Where were you when you photographed him?

I was in the eastern side of the Amazon in Brazil in Serra Pelada.

When you are speaking with students or young artists, do you find yourself giving out any one piece of advice a lot?

I’m most interested in the thinking process. … I really believe that art-making is 99 percent about thinking and only one percent about making. We have conversations about art, about politics, about culture, about different things. I try to stimulate the thinking process and to look at different models of thinking about the world, culture, different issues. I try to stimulate the capacity of analysis of certain realities, of certain situations. I insist that we are intellectuals, we are thinking human beings. Forget craft, forget object-making. Let’s first start developing our brains, our capacity to see, to understand, to dream. Only at the end of this very long process we might create something in response to a very specific reality. So I really stress more the thinking process than anything else.

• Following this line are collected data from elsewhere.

(* ===== verification/DspLoadStore.v ===== *)
(** Loads and stores ([Interpreter/DSPIntLoadStore.cpp]): one definition per
    instruction handler. The theorem says what an accumulator becomes when its
    middle word goes through memory, in both accumulator modes. *)

From S2P Require Import Prelude DspState DspTables DspStacks DspImem DspAnalyzer DspCore DspAccel DspHW DspCC DspIntUtil.
Open Scope Z_scope.

(** The value of a register on its way to memory or another register: the
    middle word of an accumulator is saturated. *)
Definition read_for_store (reg : Z) : M Z :=
  if DSP_REG_ACM0 <=? reg then rget (dsp_op_read_reg_and_saturate (reg - DSP_REG_ACM0))
  else dsp_op_read_reg reg.

(** [CR << 8 | M] *)
Definition cr_page (opc : Z) (g : DSP_Regs) : Z := u16 ((r_cr g .<< 8) .| (opc .& 0xFF)).

Definition srs (opc : Z) : M unit :=
  let reg := ((opc .>> 8) .& 0x7) + 0x18 in
  addr ← rget (cr_page opc);
  val ← read_for_store reg;
  dsp_dmem_write addr val.

Definition lrs (opc : Z) : M unit :=
  let reg := ((opc .>> 8) .& 0x7) + 0x18 in
  addr ← rget (cr_page opc);
  val ← dsp_dmem_read addr;
  dsp_op_write_reg reg val;;
  dsp_conditional_extend_accum reg.

Definition lr (opc : Z) : M unit :=
  let reg := opc .& 0x1F in
  addr ← dsp_fetch_code;
  val ← dsp_dmem_read addr;
  dsp_op_write_reg reg val;;
  dsp_conditional_extend_accum reg.

Definition sr (opc : Z) : M unit :=
  let reg := opc .& 0x1F in
  addr ← dsp_fetch_code;
  val ← read_for_store reg;
  dsp_dmem_write addr val.

Definition si (opc : Z) : M unit :=
  let addr := u16 (s8 opc) in
  imm ← dsp_fetch_code;
  dsp_dmem_write addr imm.

(** The next value of address register [reg] for each addressing mode. *)
Definition post_decrement (reg : Z) : M unit :=
  upd_regs (fun g => put_ar reg (dsp_decrement_addr_reg reg g) g).
Definition post_increment (reg : Z) : M unit :=
  upd_regs (fun g => put_ar reg (dsp_increment_addr_reg reg g) g).
Definition post_index (reg : Z) : M unit :=
  upd_regs (fun g => put_ar reg (dsp_increase_addr_reg reg (s16 (zget (r_ix g) reg)) g) g).

Definition lrr (opc : Z) : M unit :=
  let sreg := (opc .>> 5) .& 0x3 in
  let dreg := opc .& 0x1f in
  addr ← dsp_op_read_reg sreg;
  val ← dsp_dmem_read addr;
  dsp_op_write_reg dreg val;;
  dsp_conditional_extend_accum dreg.

Definition lrrd (opc : Z) : M unit :=
  let sreg := (opc .>> 5) .& 0x3 in
  let dreg := opc .& 0x1f in
  addr ← dsp_op_read_reg sreg;
  val ← dsp_dmem_read addr;
  dsp_op_write_reg dreg val;;
  dsp_conditional_extend_accum dreg;;
  post_decrement sreg.

Definition lrri (opc : Z) : M unit :=
  let sreg := (opc .>> 5) .& 0x3 in
  let dreg := opc .& 0x1f in
  addr ← dsp_op_read_reg sreg;
  val ← dsp_dmem_read addr;
  dsp_op_write_reg dreg val;;
  dsp_conditional_extend_accum dreg;;
  post_increment sreg.

Definition lrrn (opc : Z) : M unit :=
  let sreg := (opc .>> 5) .& 0x3 in
  let dreg := opc .& 0x1f in
  addr ← dsp_op_read_reg sreg;
  val ← dsp_dmem_read addr;
  dsp_op_write_reg dreg val;;
  dsp_conditional_extend_accum dreg;;
  post_index sreg.

Definition srr (opc : Z) : M unit :=
  let dreg := (opc .>> 5) .& 0x3 in
  let sreg := opc .& 0x1f in
  addr ← rget (fun g => zget (r_ar g) dreg);
  val ← read_for_store sreg;
  dsp_dmem_write addr val.

Definition srrd (opc : Z) : M unit :=
  let dreg := (opc .>> 5) .& 0x3 in
  let sreg := opc .& 0x1f in
  addr ← rget (fun g => zget (r_ar g) dreg);
  val ← read_for_store sreg;
  dsp_dmem_write addr val;;
  post_decrement dreg.

Definition srri (opc : Z) : M unit :=
  let dreg := (opc .>> 5) .& 0x3 in
  let sreg := opc .& 0x1f in
  addr ← rget (fun g => zget (r_ar g) dreg);
  val ← read_for_store sreg;
  dsp_dmem_write addr val;;
  post_increment dreg.

Definition srrn (opc : Z) : M unit :=
  let dreg := (opc .>> 5) .& 0x3 in
  let sreg := opc .& 0x1f in
  addr ← rget (fun g => zget (r_ar g) dreg);
  val ← read_for_store sreg;
  dsp_dmem_write addr val;;
  post_index dreg.

Definition ilrr (opc : Z) : M unit :=
  let reg := opc .& 0x3 in
  let dreg := DSP_REG_ACM0 + ((opc .>> 8) .& 1) in
  addr ← rget (fun g => zget (r_ar g) reg);
  val ← dsp_imem_read addr;
  upd_regs (put_ac_fld (dreg - DSP_REG_ACM0) 16 val);;
  dsp_conditional_extend_accum dreg.

Definition ilrrd (opc : Z) : M unit :=
  let reg := opc .& 0x3 in
  let dreg := DSP_REG_ACM0 + ((opc .>> 8) .& 1) in
  addr ← rget (fun g => zget (r_ar g) reg);
  val ← dsp_imem_read addr;
  upd_regs (put_ac_fld (dreg - DSP_REG_ACM0) 16 val);;
  dsp_conditional_extend_accum dreg;;
  post_decrement reg.

Definition ilrri (opc : Z) : M unit :=
  let reg := opc .& 0x3 in
  let dreg := DSP_REG_ACM0 + ((opc .>> 8) .& 1) in
  addr ← rget (fun g => zget (r_ar g) reg);
  val ← dsp_imem_read addr;
  upd_regs (put_ac_fld (dreg - DSP_REG_ACM0) 16 val);;
  dsp_conditional_extend_accum dreg;;
  post_increment reg.

Definition ilrrn (opc : Z) : M unit :=
  let reg := opc .& 0x3 in
  let dreg := DSP_REG_ACM0 + ((opc .>> 8) .& 1) in
  addr ← rget (fun g => zget (r_ar g) reg);
  val ← dsp_imem_read addr;
  upd_regs (put_ac_fld (dreg - DSP_REG_ACM0) 16 val);;
  dsp_conditional_extend_accum dreg;;
  post_index reg.

(** ** Preservation *)

Lemma safe_read_for_store reg : safe (read_for_store reg).
Proof. unfold read_for_store. safe_auto. Qed.
Lemma safe_post_decrement reg : safe (post_decrement reg).
Proof. unfold post_decrement. safe_auto. Qed.
Lemma safe_post_increment reg : safe (post_increment reg).
Proof. unfold post_increment. safe_auto. Qed.
Lemma safe_post_index reg : safe (post_index reg).
Proof. unfold post_index. safe_auto. Qed.
Lemma safe_imem_read addr : safe (dsp_imem_read addr).
Proof. apply safe_gets. Qed.
#[export] Hint Resolve safe_read_for_store safe_post_decrement safe_post_increment
  safe_post_index safe_imem_read : wf.

Definition load_handlers : list (Z -> M unit) :=
  [lrs; lr; lrr; lrrd; lrri; lrrn; ilrr; ilrrd; ilrri; ilrrn].

(** A store can start a DMA transfer, whose accesses outside the arrays the
    code does not exclude. *)
Definition store_handlers : list (Z -> M unit) := [srs; sr; si; srr; srrd; srri; srrn].

Lemma safe_loads : Forall (fun f => forall opc, safe (f opc)) load_handlers.
Proof.
  repeat constructor; intros opc; match goal with |- safe (?f opc) => unfold f end;
    cbv zeta; safe_auto.
Qed.

Lemma keeps_stores : Forall (fun f => forall opc, keeps (f opc)) store_handlers.
Proof.
  repeat constructor; intros opc; match goal with |- keeps (?f opc) => unfold f end;
    cbv zeta; keeps_auto.
Qed.

(** ** Properties *)

Lemma run_read_acm d s : 0 <= d < 2 ->
  read_for_store (DSP_REG_ACM0 + d) s = Done (dsp_op_read_reg_and_saturate d (r s)) s.
Proof.
  intros Hd. unfold read_for_store, DSP_REG_ACM0. destruct (Z.leb_spec 0x1e (0x1e + d)); [| lia].
  run. replace (0x1e + d - 0x1e) with d by lia. done.
Qed.

Lemma run_read_ar a s : 0 <= a < 4 -> dsp_op_read_reg a s = Done (zget (r_ar (r s)) a) s.
Proof.
  intros Ha. assert (Hc : a = 0 \/ a = 1 \/ a = 2 \/ a = 3) by lia.
  destruct_or! Hc; subst; reflexivity.
Qed.

Lemma run_write_acm e v s : 0 <= e < 2 ->
  dsp_op_write_reg (DSP_REG_ACM0 + e) v s = Done tt (upd_r (put_ac_fld e 16 v) s).
Proof.
  intros He. assert (Hc : e = 0 \/ e = 1) by lia. destruct_or! Hc; subst; reflexivity.
Qed.

(** Writing the middle word in 40-bit mode, after the extension. *)
Lemma run_extend_acm e s : 0 <= e < 2 ->
  dsp_conditional_extend_accum (DSP_REG_ACM0 + e) s =
  Done tt (upd_r (fun g => if flag (r_sr g) SR_40_MODE_BIT then
    put_ac_fld e 0 0 (put_ac_fld e 32 (if flag (ac_m g e) 0x8000 then 0xFFFF else 0x0000) g) else g) s).
Proof.
  intros He. assert (Hc : e = 0 \/ e = 1) by lia. destruct_or! Hc; subst; reflexivity.
Qed.

(** Data RAM below 0x1000 is plain memory. *)
Lemma run_dram_write a v s : 0 <= a < 0x1000 ->
  dsp_dmem_write a v s = Done tt (set_dram (mset (dram s) a (u16 v)) s).
Proof.
  intros Ha. unfold dsp_dmem_write. rewrite Z.shiftr_div_pow2, Z.div_small by lia. run.
  do 3 f_equal. unfold DSP_DRAM_MASK. change 0x0fff with (Z.ones 12).
  rewrite Z.land_ones, Z.mod_small by lia. done.
Qed.
Lemma run_dram_read a s : 0 <= a < 0x1000 -> dsp_dmem_read a s = Done (mget (dram s) a) s.
Proof.
  intros Ha. unfold dsp_dmem_read. rewrite Z.shiftr_div_pow2, Z.div_small by lia. run.
  do 2 f_equal. unfold DSP_DRAM_MASK. change 0x0fff with (Z.ones 12).
  rewrite Z.land_ones, Z.mod_small by lia. done.
Qed.

(** The middle word, sign extended. *)
Lemma extended_value x v : inu 16 v ->
  wraps 40 (set_fld16 0 0 (set_fld16 32 (if flag v 0x8000 then 0xFFFF else 0) (set_fld16 16 v x))) =
  s16 v * 2 ^ 16.
Proof.
  intros Hv. set (y := set_fld16 0 _ _).
  assert (E : y mod 2 ^ 40 = (if flag v 0x8000 then 0xFF else 0) * 2 ^ 32 + v * 2 ^ 16).
  { rewrite mod_40_fields. unfold y. rewrite fld16_set_same by lia.
    rewrite !(fld16_set_other _ 0), fld16_set_same, (fld16_set_other 16 32), fld16_set_same by lia.
    rewrite (wrapu_id 16 v) by done. rewrite (wrapu_id 16 0) by (unfold inu; lia).
    destruct (flag v 0x8000); rewrite wrapu_id by (unfold inu; lia);
      [change (0xFFFF mod 2 ^ 8) with 0xFF | change (0 mod 2 ^ 8) with 0]; lia. }
  rewrite (wraps_eq_mod 40 _ ((if flag v 0x8000 then 0xFF else 0) * 2 ^ 32 + v * 2 ^ 16)).
  2: { rewrite <- E, Z.mod_mod by lia. done. }
  change 0x8000 with (2 ^ 15). rewrite flag_testbit by lia. unfold inu in Hv.
  assert (Hb : Z.testbit v 15 = (2 ^ 15 <=? v)).
  { destruct (Z.leb_spec (2 ^ 15) v).
    - apply Z.testbit_true; [lia |]. rewrite <- (Z.div_unique_pos v (2 ^ 15) 1 (v - 2 ^ 15)) by lia. done.
    - apply (testbit_inu_high 15); [lia | unfold inu; lia | lia]. }
  rewrite Hb, (wraps_unsigned 16) by (unfold inu; lia).
  destruct (Z.leb_spec (2 ^ 15) v), (Z.ltb_spec v (2 ^ (16 - 1))); try lia;
    rewrite wraps_unsigned by (unfold inu; lia);
    match goal with |- context [if ?x <? ?y then _ else _] => destruct (Z.ltb_spec x y) end; lia.
Qed.

(** Saturation to 32 bits. *)
Definition saturate32 (v : Z) : Z := Z.max (- 2 ^ 31) (Z.min (2 ^ 31 - 1) v).

Lemma saturated_word d g : flag (r_sr g) SR_40_MODE_BIT = true ->
  s16 (dsp_op_read_reg_and_saturate d g) = saturate32 (dsp_get_long_acc d g) / 2 ^ 16 /\
  inu 16 (dsp_op_read_reg_and_saturate d g).
Proof.
  intros Hm. unfold dsp_op_read_reg_and_saturate, saturate32. rewrite Hm.
  pose proof (fld16_range 16 (zget (r_ac g) d)) as Hr. fold (ac_m g d) in Hr.
  rewrite ac_m_value in *. set (acc := dsp_get_long_acc d g) in *.
  pose proof (get_long_acc_range d g) as Ha. fold acc in Ha. unfold ins in Ha.
  destruct (Z.eqb_spec acc (s32 acc)) as [E | E]; cbn [negb].
  - pose proof (wraps_range 32 acc ltac:(lia)) as H. rewrite <- E in H. unfold ins in H.
    split; [| done]. rewrite Z.min_r, Z.max_r by lia.
    rewrite (wraps_eq_mod 16 _ (acc / 2 ^ 16)) by (apply Z.mod_mod; done).
    apply wraps_id; [lia |]. unfold ins. Z.to_euclidean_division_equations. lia.
  - assert (H : acc < - 2 ^ 31 \/ 2 ^ 31 <= acc).
    { destruct (Z.lt_ge_cases acc (- 2 ^ 31)); [auto |]. destruct (Z.lt_ge_cases acc (2 ^ 31)); [| auto].
      exfalso. apply E. symmetry. apply wraps_id; unfold ins; lia. }
    destruct (Z.ltb_spec 0 acc).
    + rewrite Z.min_l, Z.max_r by lia. split; [reflexivity | unfold inu; lia].
    + rewrite Z.min_r, Z.max_l by lia. split; [reflexivity | unfold inu; lia].
Qed.

(** An accumulator stored to data RAM through an address register and
    loaded back, into the same or the other accumulator. In 40-bit mode the
    result is the stored accumulator saturated to 32 bits with its low word
    cleared; in 16-bit mode the middle word is copied and the low and high words
    of the destination stay. *)
Theorem store_load_accumulator ops opl s a d e :
  wf s -> 0 <= a < 4 -> 0 <= d < 2 -> 0 <= e < 2 ->
  (ops .>> 5) .& 3 = a -> (opl .>> 5) .& 3 = a ->
  ops .& 0x1f = DSP_REG_ACM0 + d -> opl .& 0x1f = DSP_REG_ACM0 + e ->
  zget (r_ar (r s)) a < 0x1000 ->
  exists s', (srr ops;; lrr opl) s = Done tt s' /\
  if flag (r_sr (r s)) SR_40_MODE_BIT then
    dsp_get_long_acc e (r s') = saturate32 (dsp_get_long_acc d (r s)) / 2 ^ 16 * 2 ^ 16
  else
    ac_m (r s') e = ac_m (r s) d /\ ac_l (r s') e = ac_l (r s) e /\ ac_h (r s') e = ac_h (r s) e.
Proof.
  intros Hs Ha Hd He Ea El Ed Ee Hlow.
  assert (Har : inu 16 (zget (r_ar (r s)) a)) by (destruct Hs as [[] ]; range). unfold inu in Har.
  assert (Hac : arr_ok 2 64 (r_ac (r s))) by apply Hs.
  unfold srr, lrr. rewrite Ea, El, Ed, Ee. run. rewrite run_read_acm by done.
  set (v := dsp_op_read_reg_and_saturate d (r s)).
  rewrite run_dram_write by lia. run. rewrite run_read_ar by done. run. cbn [r set_dram].
  rewrite run_dram_read by lia. cbn [dram set_dram]. rewrite mget_mset_same. run.
  rewrite run_write_acm by done. run. rewrite run_extend_acm by done.
  eexists. split; [reflexivity |]. cbn [upd_r r set_r set_dram].
  set (g := put_ac_fld e 16 (u16 v) (r s)). change (r_sr g) with (r_sr (r s)).
  assert (Hac' : arr_ok 2 64 (r_ac g)).
  { unfold g. cbn. apply arr_ok_zset; [done |]. apply set_fld16_range; [lia | lia | range]. }
  assert (Hm : ac_m g e = u16 v).
  { unfold ac_m, g. cbn. rewrite (zget_zset_same 2 64) by done. rewrite fld16_set_same by lia.
    apply wrapu_idem. lia. }
  destruct (flag (r_sr (r s)) SR_40_MODE_BIT) eqn:Hmode.
  - destruct (saturated_word d (r s) Hmode) as [Hw Hv]. fold v in Hw, Hv.
    rewrite wrapu_id in Hm by done. rewrite Hm. rewrite get_long_acc_s40. cbn [put_ac_fld r_ac set_r_ac].
    rewrite zset_zset, !(zget_zset_same 2 64) by (done || lia).
    unfold g. cbn [put_ac_fld r_ac set_r_ac]. rewrite (zget_zset_same 2 64) by done.
    rewrite (wrapu_id 16 v) by done. rewrite extended_value, Hw by done. done.
  - unfold v in Hm. unfold dsp_op_read_reg_and_saturate in Hm. rewrite Hmode in Hm.
    split_and!.
    + rewrite Hm. apply wrapu_id. range.
    + unfold g, ac_l. cbn. rewrite (zget_zset_same 2 64) by done. apply fld16_set_other; lia.
    + unfold g, ac_h. cbn. rewrite (zget_zset_same 2 64) by done. apply fld16_set_other; lia.
Qed.

Lemma store_load_accumulator_witness :
  let s := upd_r (fun g => put_ac 0 0x123456789a (put_sr SR_40_MODE_BIT g)) dsp0 in
  wf s /\ exists s', (srr 0x1a1e;; lrr 0x181f) s = Done tt s' /\
                     dsp_get_long_acc 1 (r s') = 0x7fff0000.
Proof.
  intros s. assert (H : wf s).
  { apply wf_upd_r; [| exact wf_dsp0]. intros g Hg. apply wf_put_ac, wf_put_sr, Hg. }
  split; [exact H |].
  destruct (store_load_accumulator 0x1a1e 0x181f s 0 0 1 H) as (s' & E & V);
    [lia | lia | lia | reflexivity | reflexivity | reflexivity | reflexivity | reflexivity |].
  exists s'. split; [exact E | exact V].
Defined.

Do you see yourself making this sort of art for the rest of your life, or do you have any other aspirations that you want to pursue?

I see myself doing this, absolutely. If someone ever offers me the funding, I would love to do a feature film. I studied filmmaking and it is always in the back of my mind. I’ve done shorter films — 30 to 40 minutes, but I would love, one day, to do a feature film.

That would be wonderful. What is it about filmmaking that interests you?

So many things. Basically, I envy the power of the filmmaker because he works with images, with sound, with words, with music. It is probably the most complete of the arts. The position of the filmmaker regarding the audience is also extremely privileged because you have your audience seated in a comfortable chair, in a dark space, and they are willing to give you two hours of their time. That is an extraordinary privilege that we do not have as visual artists. It is well known that the average time that a spectator or an audience spends before an artwork in a museum is three seconds. [As a visual artist,] you spend six months or a year of your life working on a piece and you see people coming in and walking by as if they got it in less than three seconds. It’s very frustrating. [With film,] you know you have them in your hands for two hours, and you have this very magic medium at your disposal.

Is that also partially why you’re attracted to architecture?

Absolutely; that’s exactly why I do what I do. Basically I’m imploring, I’m begging my audience to stay with me, give me five minutes, please. I’m not asking for more than five minutes. So I force them through the design of the piece, the architecture and so many other devices, to spend time with me. And that’s always part of my work, because I need them with me. I don’t want them to run away, and so I need to use all these mechanisms in order to do that. That’s why I use architecture and some aspects of the language of film.